The underlying dispute centers on winback calls — prerecorded messages DentalPlans.com placed to former subscribers of Cigna-Health and Life Insurance Company dental discount plans, urging them to repurchase after their memberships expired. Lead plaintiff Deborah Bradley, whose plan expired December 1, 2019, received ten such calls between December 3, 2019, and February 26, 2020, according to DentalPlans' records. She sued under 47 U.S.C. § 227, alleging the calls were unauthorized telemarketing robocalls, and the district court had previously certified a class and denied summary judgment on the theory that the FCC's prior express written consent standard applied and that a genuine dispute existed over whether Bradley had met it.

DentalPlans moved to reconsider after Loper Bright Enterprises v. Raimondo, 603 U.S. 369 (2024), and McLaughlin Chiropractic Associates, Inc. v. McKesson Corp., 606 U.S. 146 (2025), arguing that those decisions stripped the FCC's prior express written consent gloss from the statute's plain prior express consent language. Judge Brendan A. Hurson agreed. Applying independent statutory interpretation rather than agency deference, he held that Congress required only prior express consent, and that the FCC's 2012 regulation imposing a writing requirement for telemarketing calls exceeded the agency's delegated authority to implement the statute.

The opinion draws on two circuit decisions reaching the same conclusion. The Eleventh Circuit in Insurance Marketing Coalition Ltd. v. FCC, 127 F.4th 303 (11th Cir. 2025), held that the TCPA requires only prior express consent and not something more burdensome.
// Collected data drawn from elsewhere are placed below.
Lemma decode_one_move r items p :
  q_items qi = r :: items -> q_used qo <> q_cap qo -> decode_pack r = Some p ->
  exists s', decode_one s = Some s' /\ fifo_refines (fetch_decode_fifo s') (q_remove 1 qi) /\
    fifo_refines (decode_rename_fifo s') (q_append qo [p]) /\
    decode_rename_fifo_full s' = decode_rename_fifo_full s.
Proof.
  intros E Ef Ep. destruct Ri as (bi & si & Wi), Ro as (bo & so & Wo). unfold decode_one.
  rewrite (repr_is_empty Wi), (repr_is_full Wo) by done.
  rewrite bool_decide_false by (by rewrite E). rewrite bool_decide_false by done. cbn [negb andb].
  destruct (repr_pop Wi) as (fi & bi' & si' & -> & Wi'). unfold q_pop in Wi' |- *. rewrite E in Wi' |- *.
  cbn [fst snd mbind option_bind] in *. rewrite Ep. cbn [mbind option_bind].
  destruct (repr_push Wo p Hst) as (fo & -> & Wo'). unfold q_push in Wo' |- *.
  rewrite decide_False in Wo' |- * by done. cbn [fst snd mbind option_bind] in *.
  eexists. split; [reflexivity|]. cbn. split_and!; [|by exists bo, so|done].
  exists bi', si'. unfold q_remove. by rewrite E.
Qed.

End cycle.

Lemma q_remove_1 {T} n (q : queue T) : q_remove n (q_remove 1 q) = q_remove (S n) q.
Proof.
  destruct q as [c p l sv st]. unfold q_remove. cbn. destruct l as [|x l]; cbn; rewrite ?drop_nil, ?take_nil.
  - by destruct (sv && negb st); rewrite ?app_nil_r.
  - rewrite drop_0. f_equal. destruct (sv && negb st); [|done]. by rewrite <- app_assoc.
Qed.

Lemma decode_loop_moves n s qi qo :
  fifo_refines (fetch_decode_fifo s) qi -> fifo_refines (decode_rename_fifo s) qo -> q_stale qo = false ->
  (q_used qo <= q_cap qo)%nat -> is_u64 (decode_rename_fifo_full s) ->
  Forall (fun r => is_u32 (fd_value r)) (q_items qi) ->
  exists s', decode_loop n s = Some s' /\ decode_moved n s s' qi qo.
Proof.
  revert s qi qo. induction n as [|n IH]; intros s qi qo Ri Ro Hst Hcap Hu Hw.
  { exists s. split; [done|]. exists []. unfold decode_count. cbn [Nat.min take]. rewrite q_remove_0, q_append_nil, Z.add_0_r.
    split_and!; try done. case_decide; [done|]. by rewrite u64_small. }
  cbn [decode_loop].
  destruct (q_items qi) as [|r items] eqn:E.
  { rewrite (decode_one_empty s qi) by done. cbn [mbind option_bind].
    destruct (IH s qi qo) as (s' & -> & sent & H1 & H2 & H3 & H4); try done; rewrite ?E; try done.
    exists s'. split; [done|]. exists sent. unfold decode_count in *. rewrite E in *. cbn [length Nat.min] in *.
    rewrite ?Nat.min_0_r in *. by split_and!. }
  apply Forall_cons_iff in Hw as [Hr Hw].
  destruct (decide (q_used qo = q_cap qo)) as [Ef|Ef].
  - rewrite (decode_one_full s qi qo) by (done || by rewrite E). cbn [mbind option_bind].
    destruct (IH (decode_rename_fifo_full_add s) qi qo) as (s' & -> & sent & H1 & H2 & H3 & H4); try done.
    { apply u64_range. } { rewrite E. by constructor. }
    exists s'. split; [done|]. exists sent. unfold decode_count in *. rewrite Ef, Nat.sub_diag, !Nat.min_0_r in *.
    split_and!; try done. rewrite H4, E. cbn [drop]. rewrite !decide_False by done.
    cbn [decode_rename_fifo_full decode_rename_fifo_full_add upd]. unfold u64.
    rewrite Zplus_mod_idemp_l. f_equal. lia.
  - destruct (decode_pack_total r Hr) as [p Ep].
    destruct (decode_one_move s qi qo Ri Ro Hst r items p E Ef Ep) as (s1 & -> & Ri1 & Ro1 & Hf1).
    cbn [mbind option_bind].
    destruct (IH s1 (q_remove 1 qi) (q_append qo [p])) as (s' & -> & sent & H1 & H2 & H3 & H4); try done.
    { unfold q_used in *. cbn. rewrite length_app. cbn. lia. } { by rewrite Hf1. }
    { cbn. by rewrite E. }
    assert (decode_count (S n) qi qo = S (decode_count n (q_remove 1 qi) (q_append qo [p]))) as Hk.
    { unfold decode_count, q_used in *. cbn [q_remove q_append q_items q_popped q_cap].
      rewrite E, length_app. cbn [length drop]. rewrite drop_0. lia. }
    exists s'. split; [done|]. exists (p :: sent). rewrite Hk. unfold decode_moved in *. rewrite q_remove_1 in H2.
    cbn [q_items q_remove] in *. rewrite E in *. cbn [drop take] in *. rewrite drop_0 in *.
    split_and!; [by constructor|done| |].
    + unfold q_append in *. cbn in *. by rewrite <- app_assoc in H3.
    + rewrite H4, Hf1. done.
Qed.

(** A cycle of the decode stage.  Unless the commit stage flushes, decode
    takes as many instructions as the width of the stage, the fetch queue and
    the room in the rename queue allow, and appends the decoded packets to the
    rename queue in fetch order; the counter of stalls advances once per
    instruction slot lost to a full rename queue.  A flush empties the rename
    queue and takes nothing.  The feedback says whether the fetch queue was
    empty. *)
Theorem decode_run_moves s qi qo pack :
  fifo_refines (fetch_decode_fifo s) qi -> fifo_refines (decode_rename_fifo s) qo -> q_stale qo = false ->
  is_u64 (decode_rename_fifo_full s) -> Forall (fun r => is_u32 (fd_value r)) (q_items qi) ->
  exists s', decode_run s pack = Some (bool_decide (q_items qi = []), s') /\
    if cf_enable pack && cf_flush pack
    then fetch_decode_fifo s' = fetch_decode_fifo s /\ fifo_refines (decode_rename_fifo s') (q_clear qo)
    else decode_moved (Z.to_nat DECODE_WIDTH) s s' qi qo.
Proof.
  intros Ri Ro Hst Hu Hw. unfold decode_run.
  assert (fifo_is_empty (fetch_decode_fifo s) = bool_decide (q_items qi = [])) as ->.
  { destruct Ri as (b & st & W). apply (repr_is_empty W). }
  destruct (cf_enable pack && cf_flush pack); cbn [negb].
  - eexists. split; [reflexivity|]. cbn. split; [done|]. destruct Ro as (b & st & W).
    exists 0%nat, false. apply (repr_clear W).
  - destruct (decode_loop_moves (Z.to_nat DECODE_WIDTH) s qi qo) as (s' & -> & Hm); try done.
    { destruct Ro as (b & st & W). apply (repr_used _ _ _ _ W). }
    exists s'. by split.
Qed.

Definition no_feedback : commit_feedback_pack_t :=
  mk_commit_feedback false false 0 false 0 false [] false false 0.

(** Two fetched instructions, a rename queue with room for one. *)
Definition decode_demo : decode_state :=
  mk_decode_state
    (mk_fifo [fetch_demo (encode (OP ADD 3 1 2)); fetch_demo (encode FENCE_I); fetch_demo 0] 3 2 false 0 false false 0 false)
    (mk_fifo [decode_rename_pack_zero] 1 0 false 0 false false 0 false) 7.

Lemma decode_run_moves_witness :
  exists s', decode_run decode_demo no_feedback = Some (false, s') /\
    decode_rename_fifo_full s' = 10 /\
    fifo_refines (decode_rename_fifo s')
      (mk_queue 1 [] [decoded_pack (fetch_demo (encode (OP ADD 3 1 2))) (decoded_of (OP ADD 3 1 2))] false false).
Proof.
  destruct (decode_run_moves decode_demo
    (mk_queue 3 [] [fetch_demo (encode (OP ADD 3 1 2)); fetch_demo (encode FENCE_I)] false false)
    (mk_queue 1 [] [] false false) no_feedback) as (s' & H & sent & Hs & _ & Ho & Hf).
  - exists 0%nat, false. split; cbn; try done; lia.
  - exists 0%nat, false. split; cbn; try done; lia.
  - reflexivity.
  - unfold is_u64. cbn. lia.
  - repeat apply Forall_cons_2; try apply Forall_nil_2; unfold is_u32; vm_compute; split; discriminate || reflexivity.
  - exists s'. split; [exact H|]. split; [exact Hf|].
    inversion Hs as [|r p l1 l2 Hp Hl]; subst. inversion Hl; subst.
    vm_compute in Hp. injection Hp as <-. exact Ho.
Defined.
The Fifth Circuit in Bradford v. Sovereign Pest Control of TX, Inc., 167 F.4th 809 (5th Cir. 2026), held that contrary to the FCC's regulation, Congress permits either written or oral consent for any auto-dialed or pre-recorded call, as the TCPA specifically permits such calls if the caller has the prior express consent of the called party. Judge Hurson also noted that the Fourth Circuit has not spoken directly on the TCPA delegation question, but found guidance in United States v. Kokinda, 146 F.4th 405 (4th Cir. 2025), which the court read as underscoring that agency interpretive authority requires a specific congressional delegation — one the court concluded is absent in the TCPA context.
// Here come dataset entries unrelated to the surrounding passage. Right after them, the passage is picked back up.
(* ===== verification/Rename.v ===== *)
(** The rename stage [pipeline::rename] of [pipeline/rename.cpp].

    Each cycle takes up to [RENAME_WIDTH] decoded instructions, gives each an
    entry of the reorder buffer and, if it writes a register, a free physical
    register.  The alias table itself changes only at the end of the cycle, so
    the instructions of a group see each other through the slots of
    [send_pack]: [old_phy_loop] and [source_loop] are the two feedback loops.

    The reference [rename_ref] renames one instruction after the other on a
    table that changes at once; [rename_run_correct] is that the stage does
    the same. *)

From Stdlib Require Import ZArith Lia.
From stdpp Require Import base numbers list option tactics.
From S2P Require Import Prelude Common Bitmap Fifo FifoIds IdQueue Rob CheckpointBuffer Rat RatSync PipelineCommon Packs Isa Decode Execute.

Local Open Scope Z_scope.

(** [busy] and [rev_pack] are members the current code only clears;
    [phy_regfile_full] and [rob_full] are counters of [main.cpp]. *)
Record rename_world := mk_rename_world {
  rn_decode_rename_fifo : fifo decode_rename_pack_t;
  rn_rename_readreg_port : port rename_readreg_pack_t;
  rn_rat : rat;
  rn_rob : rob;
  rn_checkpoint_buffer : checkpoint_buffer;
  rn_busy : bool;
  rn_rev_pack : decode_rename_pack_t;
  rn_phy_regfile_full : Z;
  rn_rob_full : Z
}.

#[export] Instance rename_world_eta : Eta rename_world := fun s =>
  mk_rename_world (rn_decode_rename_fifo s) (rn_rename_readreg_port s) (rn_rat s) (rn_rob s)
    (rn_checkpoint_buffer s) (rn_busy s) (rn_rev_pack s) (rn_phy_regfile_full s) (rn_rob_full s).

Definition rename_reset (s : rename_world) : rename_world := s <| rn_busy := false |>.

Definition phy_regfile_full_add (s : rename_world) : rename_world :=
  s <| rn_phy_regfile_full := u64 (rn_phy_regfile_full s + 1) |>.
Definition rob_full_add (s : rename_world) : rename_world :=
  s <| rn_rob_full := u64 (rn_rob_full s + 1) |>.

(** The variables of the loop.  [new_phy_reg_id] is an array of [RENAME_WIDTH]
    elements, not initialised. *)
Record rename_vars := mk_rename_vars {
  rv_send_pack : rename_readreg_pack_t;
  rv_phy_reg_req_cnt : Z;
  rv_rob_req_cnt : Z;
  rv_new_phy_reg_id : list Z;
  rv_used_phy_reg_cnt : Z;
  rv_global_cp : checkpoint_t;
  rv_world : rename_world
}.

#[export] Instance rename_vars_eta : Eta rename_vars := fun v =>
  mk_rename_vars (rv_send_pack v) (rv_phy_reg_req_cnt v) (rv_rob_req_cnt v) (rv_new_phy_reg_id v)
    (rv_used_phy_reg_cnt v) (rv_global_cp v) (rv_world v).

Definition rob_item_zero : rob_item_t :=
  mk_rob_item 0 0 false false 0 0 false instruction_address_misaligned 0 false false 0 false 0 false false 0 false 0 0 false.

(** [rat->get_free_phy_id(n, ret)]: the elements it stores, at the front of
    the array [ret]. *)
Definition store_free (ret free : list Z) : option (list Z) :=
  if Nat.leb (length free) (length ret) then Some (free ++ drop (length free) ret) else None.

(** [for(auto j = i - 1;;j--)] with [break] at the first match and at 0. *)
Fixpoint old_phy_loop (j : nat) (send_pack : rename_readreg_pack_t) (rd old : Z) : option Z :=
  t ← arr_get send_pack (Z.of_nat j);
  if rr_enable t && rr_valid t && rr_need_rename t && (rd =? rr_rd t) then Some (rr_rd_phy t)
  else match j with
       | O => Some old
       | S j => old_phy_loop j send_pack rd old
       end.

(** [for(uint32_t j = 0;j < i;j++)]: [t] is the slot being filled. *)
Definition source_step (t tj : rename_readreg_op_info_t) : rename_readreg_op_info_t :=
  if rr_enable tj && rr_valid tj && rr_rd_enable tj then
    let t := if rr_rs1_need_map t && (rr_rs1 t =? rr_rd tj) then t <| rr_rs1_phy := rr_rd_phy tj |> else t in
    if rr_rs2_need_map t && (rr_rs2 t =? rr_rd tj) then t <| rr_rs2_phy := rr_rd_phy tj |> else t
  else t.

Fixpoint source_loop (js : list Z) (send_pack : rename_readreg_pack_t) (t : rename_readreg_op_info_t)
    : option rename_readreg_op_info_t :=
  match js with
  | [] => Some t
  | j :: js => tj ← arr_get send_pack j; source_loop js send_pack (source_step t tj)
  end.

(** [assert(rat->get_phy_id(arch, &phy))]; not a lookup when [need] is false. *)
Definition map_source (r : rat) (need : bool) (arch phy : Z) : option Z :=
  if need then m ← rat_get_phy_id r arch; m else Some phy.

(** [rob_item[i]] once its register ids are known. *)
Definition rob_item_of (rev_pack : decode_rename_pack_t) (rd_phy old : Z) (old_valid : bool) : rob_item_t :=
  rob_item_zero <| rob_old_phy_reg_id_valid := old_valid |> <| rob_old_phy_reg_id := old |>
    <| rob_finish := false |>
    <| rob_new_phy_reg_id := rd_phy |>
    <| rob_pc := dr_pc rev_pack |>
    <| rob_inst_value := dr_value rev_pack |>
    <| rob_has_exception := dr_has_exception rev_pack |>
    <| rob_exception_id := dr_exception_id rev_pack |>
    <| rob_exception_value := dr_exception_value rev_pack |>
    <| rob_is_mret := bool_decide (dr_op rev_pack = op_mret) |>
    <| rob_csr_addr := dr_csr rev_pack |>.

(** The destination: the physical register, the one it replaces, and the loop
    variables and table after it. *)
Definition rename_dest (i : nat) (rev_pack : decode_rename_pack_t) (v : rename_vars)
    : option (Z * Z * bool * rename_vars) :=
  if dr_valid rev_pack && dr_need_rename rev_pack then
    let r := rn_rat (rv_world v) in
    m ← rat_get_phy_id r (dr_rd rev_pack);
    old ← m;
    rd_phy ← arr_get (rv_new_phy_reg_id v) (rv_used_phy_reg_cnt v);
    r ← rat_set_map_sync r (dr_rd rev_pack) rd_phy;
    cp ← rat_cp_set_map r (rv_global_cp v) (dr_rd rev_pack) rd_phy;
    old ← match i with
          | O => Some old
          | S j => old_phy_loop j (rv_send_pack v) (dr_rd rev_pack) old
          end;
    Some (rd_phy, old, true,
          v <| rv_used_phy_reg_cnt := u32 (rv_used_phy_reg_cnt v + 1) |> <| rv_global_cp := cp |>
            <| rv_world ::= fun s => s <| rn_rat := r |> |>)
  else Some (0, 0, false, v).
Turning to the facts, the court held that Bradley had provided the requisite prior express consent during her November 2018 sign-up call, when she orally agreed to receive calls made with an automatic dialing system or prerecorded message after a DentalPlans representative explained the calls would be used to keep her updated with any plan information. Because the TCPA's prohibition in § 227(b)(1)(A)(iii) turns on how a call is made — with an autodialer or prerecorded voice — not on whether it is telemarketing or informational, Bradley's oral consent covered the winback calls. DentalPlans was entitled to summary judgment as a matter of law.

Decertification followed. With summary judgment granted to the defendant on the lead plaintiff's claim, the court held class certification was no longer appropriate and granted the motion to decertify the class, which DentalPlans estimated at 57,240 members. The claim against co-defendant Cigna-Health and Life Insurance Company, brought solely on a vicarious liability theory, remains unresolved; the court ordered the parties to file a joint status report by March 26, 2026, on how the case proceeds against Cigna.